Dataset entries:

Definition send_to_kni (lcore vportid p : Z) s : res (Z * st) :=
  i ← get_kni vportid s; kni_send (KniDev i) lcore vportid p s.
Definition send_to_veth (lcore vportid p : Z) s : res (Z * st) :=
  i ← get_veth vportid s; kni_send (VethDev i) lcore vportid p s.

Definition send_to_vhost (lcore vportid p : Z) s : res (Z * st) :=
  '(count, s) ← cache_push CVhost lcore (u32 (vportid - VHOST0)) p s;
  s ← (if count =? LOCAL_MBUF_CACHE_SIZE then flush_vhost_dev_port_cache lcore vportid s else Ok s);
  Ok (0, s).

Definition send_to_vport (lcore vportid p : Z) s : res (Z * st) :=
  if MAX_VPORTS <=? vportid then s ← st_free_all [p] s; Ok (-1, s) else
  v ← index (vports s) vportid;
  match v_type v with
  | VPORT_TYPE_PHY => send_to_port lcore vportid p s
  | VPORT_TYPE_CLIENT => send_to_client lcore vportid p s
  | VPORT_TYPE_KNI => send_to_kni lcore vportid p s
  | VPORT_TYPE_VETH => send_to_veth lcore vportid p s
  | VPORT_TYPE_VHOST => send_to_vhost lcore vportid p s
  | VPORT_TYPE_VSWITCHD | VPORT_TYPE_DISABLED | VPORT_TYPE_BRIDGE => s ← st_free_all [p] s; Ok (-1, s)
  end.

(** *** Receiving: the buffers received, then the state *)

Definition receive_from_veth (lcore vportid : Z) s : res (list Z * st) :=
  i ← get_veth vportid s;
  let '(ps, d, m) := rte_kni_rx_burst (VethDev i) PKT_BURST_SIZE (drivers s) (vmem s) in
  let s := set_vmem m (set_drivers d s) in
  s ← (if zlen ps =? 0 then Ok s else st_vport_inc C_tx lcore vportid (zlen ps) s);
  Ok (ps, set_drivers (rte_kni_handle_request (VethDev i) (drivers s)) s).

Definition receive_from_kni (lcore vportid : Z) s : res (list Z * st) :=
  i ← get_kni vportid s;
  let '(ps, d, m) := rte_kni_rx_burst (KniDev i) PKT_BURST_SIZE (drivers s) (vmem s) in
  let s := set_vmem m (set_drivers d s) in
  s ← (if 0 <? zlen ps then st_vport_inc C_tx lcore vportid (zlen ps) s else Ok s);
  Ok (ps, s).

Definition receive_from_client (lcore client : Z) s : res (list Z * st) :=
  '(rx_q, tx_q, free_q) ← get_client client s;
  let '(ps, tx_q) := rte_ring_dequeue_burst PKT_BURST_SIZE tx_q in
  s ← set_u client (U_client rx_q tx_q free_q) s;
  s ← st_vport_inc C_tx lcore client (zlen ps) s;
  Ok (ps, s).

Definition receive_from_port (lcore vportid : Z) s : res (list Z * st) :=
  '(_, idx) ← get_phy vportid s;
  let '(ps, d, m) := rte_eth_rx_burst idx PKT_BURST_SIZE (drivers s) (vmem s) in
  let s := set_vmem m (set_drivers d s) in
  s ← (if 0 <? zlen ps then st_vport_inc C_rx lcore vportid (zlen ps) s else Ok s);
  Ok (ps, s).

Definition receive_from_vhost (lcore vportid : Z) s : res (list Z * st) :=
  '(d, idx) ← get_vhost vportid s;
  match d with
  | None => Ok ([], s)
  | Some d =>
      '(ps, d, m) ← vhost_dequeue_burst d PKT_BURST_SIZE (vmem s);
      s ← set_u vportid (U_vhost (Some d) idx) (set_vmem m s);
      s ← st_vport_inc C_tx lcore vportid (zlen ps) s;
      Ok (ps, s)
  end.

Definition receive_from_vport (lcore vportid : Z) s : res (list Z * st) :=
  if MAX_VPORTS <=? vportid then Ok ([], s) else
  v ← index (vports s) vportid;
  match v_type v with
  | VPORT_TYPE_PHY => receive_from_port lcore vportid s
  | VPORT_TYPE_CLIENT => receive_from_client lcore vportid s
  | VPORT_TYPE_KNI => receive_from_kni lcore vportid s
  | VPORT_TYPE_VETH => receive_from_veth lcore vportid s
  | VPORT_TYPE_VHOST => receive_from_vhost lcore vportid s
  | _ => Ok ([], s)
  end.

(** [flush_nic_tx_ring], at time [cur_tsc]. *)
Definition flush_nic_tx_ring (lcore cur_tsc vportid : Z) s : res st :=
  '(tx_q, portid) ← get_phy vportid s;
  let tx_count := rte_ring_count tx_q in
  idle ← (if tx_count <? PKT_BURST_SIZE then
            prev ← index (prev_tsc s) portid;
            Ok (u64 (cur_tsc - prev) <? port_flush_period (cfg s))
          else Ok false);
  if (idle : bool) then Ok s else
  let tx_count := if PKT_BURST_SIZE <? tx_count then PKT_BURST_SIZE else tx_count in
  let '(rc, pkts, tx_q) := rte_ring_dequeue_bulk tx_count tx_q in
  if negb (rc =? 0) then Ok s else
  s ← set_u vportid (U_phy tx_q portid) s;
  let '(pkts_sent, d, m) := rte_eth_tx_burst portid pkts (drivers s) (vmem s) in
  let s := set_vmem m (set_drivers d s) in
  _ ← index (prev_tsc s) portid;
  let s := set_prev_tsc (update (prev_tsc s) portid cur_tsc) s in
  s ← (if pkts_sent <? tx_count then
         s ← st_free_all (drop (Z.to_nat pkts_sent) pkts) s;
         st_vport_inc C_tx_drop lcore vportid (tx_count - pkts_sent) s
       else Ok s);
  st_vport_inc C_tx lcore vportid pkts_sent s.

- **Activity**
Every entry should be retyped exactly as it appears.

- **Written response**
Definition send_to_kni (lcore vportid p : Z) s : res (Z * st) :=
  i ← get_kni vportid s; kni_send (KniDev i) lcore vportid p s.
Definition send_to_veth (lcore vportid p : Z) s : res (Z * st) :=
  i ← get_veth vportid s; kni_send (VethDev i) lcore vportid p s.

Definition send_to_vhost (lcore vportid p : Z) s : res (Z * st) :=
  '(count, s) ← cache_push CVhost lcore (u32 (vportid - VHOST0)) p s;
  s ← (if count =? LOCAL_MBUF_CACHE_SIZE then flush_vhost_dev_port_cache lcore vportid s else Ok s);
  Ok (0, s).

Definition send_to_vport (lcore vportid p : Z) s : res (Z * st) :=
  if MAX_VPORTS <=? vportid then s ← st_free_all [p] s; Ok (-1, s) else
  v ← index (vports s) vportid;
  match v_type v with
  | VPORT_TYPE_PHY => send_to_port lcore vportid p s
  | VPORT_TYPE_CLIENT => send_to_client lcore vportid p s
  | VPORT_TYPE_KNI => send_to_kni lcore vportid p s
  | VPORT_TYPE_VETH => send_to_veth lcore vportid p s
  | VPORT_TYPE_VHOST => send_to_vhost lcore vportid p s
  | VPORT_TYPE_VSWITCHD | VPORT_TYPE_DISABLED | VPORT_TYPE_BRIDGE => s ← st_free_all [p] s; Ok (-1, s)
  end.

(** *** Receiving: the buffers received, then the state *)

Definition receive_from_veth (lcore vportid : Z) s : res (list Z * st) :=
  i ← get_veth vportid s;
  let '(ps, d, m) := rte_kni_rx_burst (VethDev i) PKT_BURST_SIZE (drivers s) (vmem s) in
  let s := set_vmem m (set_drivers d s) in
  s ← (if zlen ps =? 0 then Ok s else st_vport_inc C_tx lcore vportid (zlen ps) s);
  Ok (ps, set_drivers (rte_kni_handle_request (VethDev i) (drivers s)) s).

Definition receive_from_kni (lcore vportid : Z) s : res (list Z * st) :=
  i ← get_kni vportid s;
  let '(ps, d, m) := rte_kni_rx_burst (KniDev i) PKT_BURST_SIZE (drivers s) (vmem s) in
  let s := set_vmem m (set_drivers d s) in
  s ← (if 0 <? zlen ps then st_vport_inc C_tx lcore vportid (zlen ps) s else Ok s);
  Ok (ps, s).

Definition receive_from_client (lcore client : Z) s : res (list Z * st) :=
  '(rx_q, tx_q, free_q) ← get_client client s;
  let '(ps, tx_q) := rte_ring_dequeue_burst PKT_BURST_SIZE tx_q in
  s ← set_u client (U_client rx_q tx_q free_q) s;
  s ← st_vport_inc C_tx lcore client (zlen ps) s;
  Ok (ps, s).

Definition receive_from_port (lcore vportid : Z) s : res (list Z * st) :=
  '(_, idx) ← get_phy vportid s;
  let '(ps, d, m) := rte_eth_rx_burst idx PKT_BURST_SIZE (drivers s) (vmem s) in
  let s := set_vmem m (set_drivers d s) in
  s ← (if 0 <? zlen ps then st_vport_inc C_rx lcore vportid (zlen ps) s else Ok s);
  Ok (ps, s).

Definition receive_from_vhost (lcore vportid : Z) s : res (list Z * st) :=
  '(d, idx) ← get_vhost vportid s;
  match d with
  | None => Ok ([], s)
  | Some d =>
      '(ps, d, m) ← vhost_dequeue_burst d PKT_BURST_SIZE (vmem s);
      s ← set_u vportid (U_vhost (Some d) idx) (set_vmem m s);
      s ← st_vport_inc C_tx lcore vportid (zlen ps) s;
      Ok (ps, s)
  end.

Definition receive_from_vport (lcore vportid : Z) s : res (list Z * st) :=
  if MAX_VPORTS <=? vportid then Ok ([], s) else
  v ← index (vports s) vportid;
  match v_type v with
  | VPORT_TYPE_PHY => receive_from_port lcore vportid s
  | VPORT_TYPE_CLIENT => receive_from_client lcore vportid s
  | VPORT_TYPE_KNI => receive_from_kni lcore vportid s
  | VPORT_TYPE_VETH => receive_from_veth lcore vportid s
  | VPORT_TYPE_VHOST => receive_from_vhost lcore vportid s
  | _ => Ok ([], s)
  end.

(** [flush_nic_tx_ring], at time [cur_tsc]. *)
Definition flush_nic_tx_ring (lcore cur_tsc vportid : Z) s : res st :=
  '(tx_q, portid) ← get_phy vportid s;
  let tx_count := rte_ring_count tx_q in
  idle ← (if tx_count <? PKT_BURST_SIZE then
            prev ← index (prev_tsc s) portid;
            Ok (u64 (cur_tsc - prev) <? port_flush_period (cfg s))
          else Ok false);
  if (idle : bool) then Ok s else
  let tx_count := if PKT_BURST_SIZE <? tx_count then PKT_BURST_SIZE else tx_count in
  let '(rc, pkts, tx_q) := rte_ring_dequeue_bulk tx_count tx_q in
  if negb (rc =? 0) then Ok s else
  s ← set_u vportid (U_phy tx_q portid) s;
  let '(pkts_sent, d, m) := rte_eth_tx_burst portid pkts (drivers s) (vmem s) in
  let s := set_vmem m (set_drivers d s) in
  _ ← index (prev_tsc s) portid;
  let s := set_prev_tsc (update (prev_tsc s) portid cur_tsc) s in
  s ← (if pkts_sent <? tx_count then
         s ← st_free_all (drop (Z.to_nat pkts_sent) pkts) s;
         st_vport_inc C_tx_drop lcore vportid (tx_count - pkts_sent) s
       else Ok s);
  st_vport_inc C_tx lcore vportid pkts_sent s.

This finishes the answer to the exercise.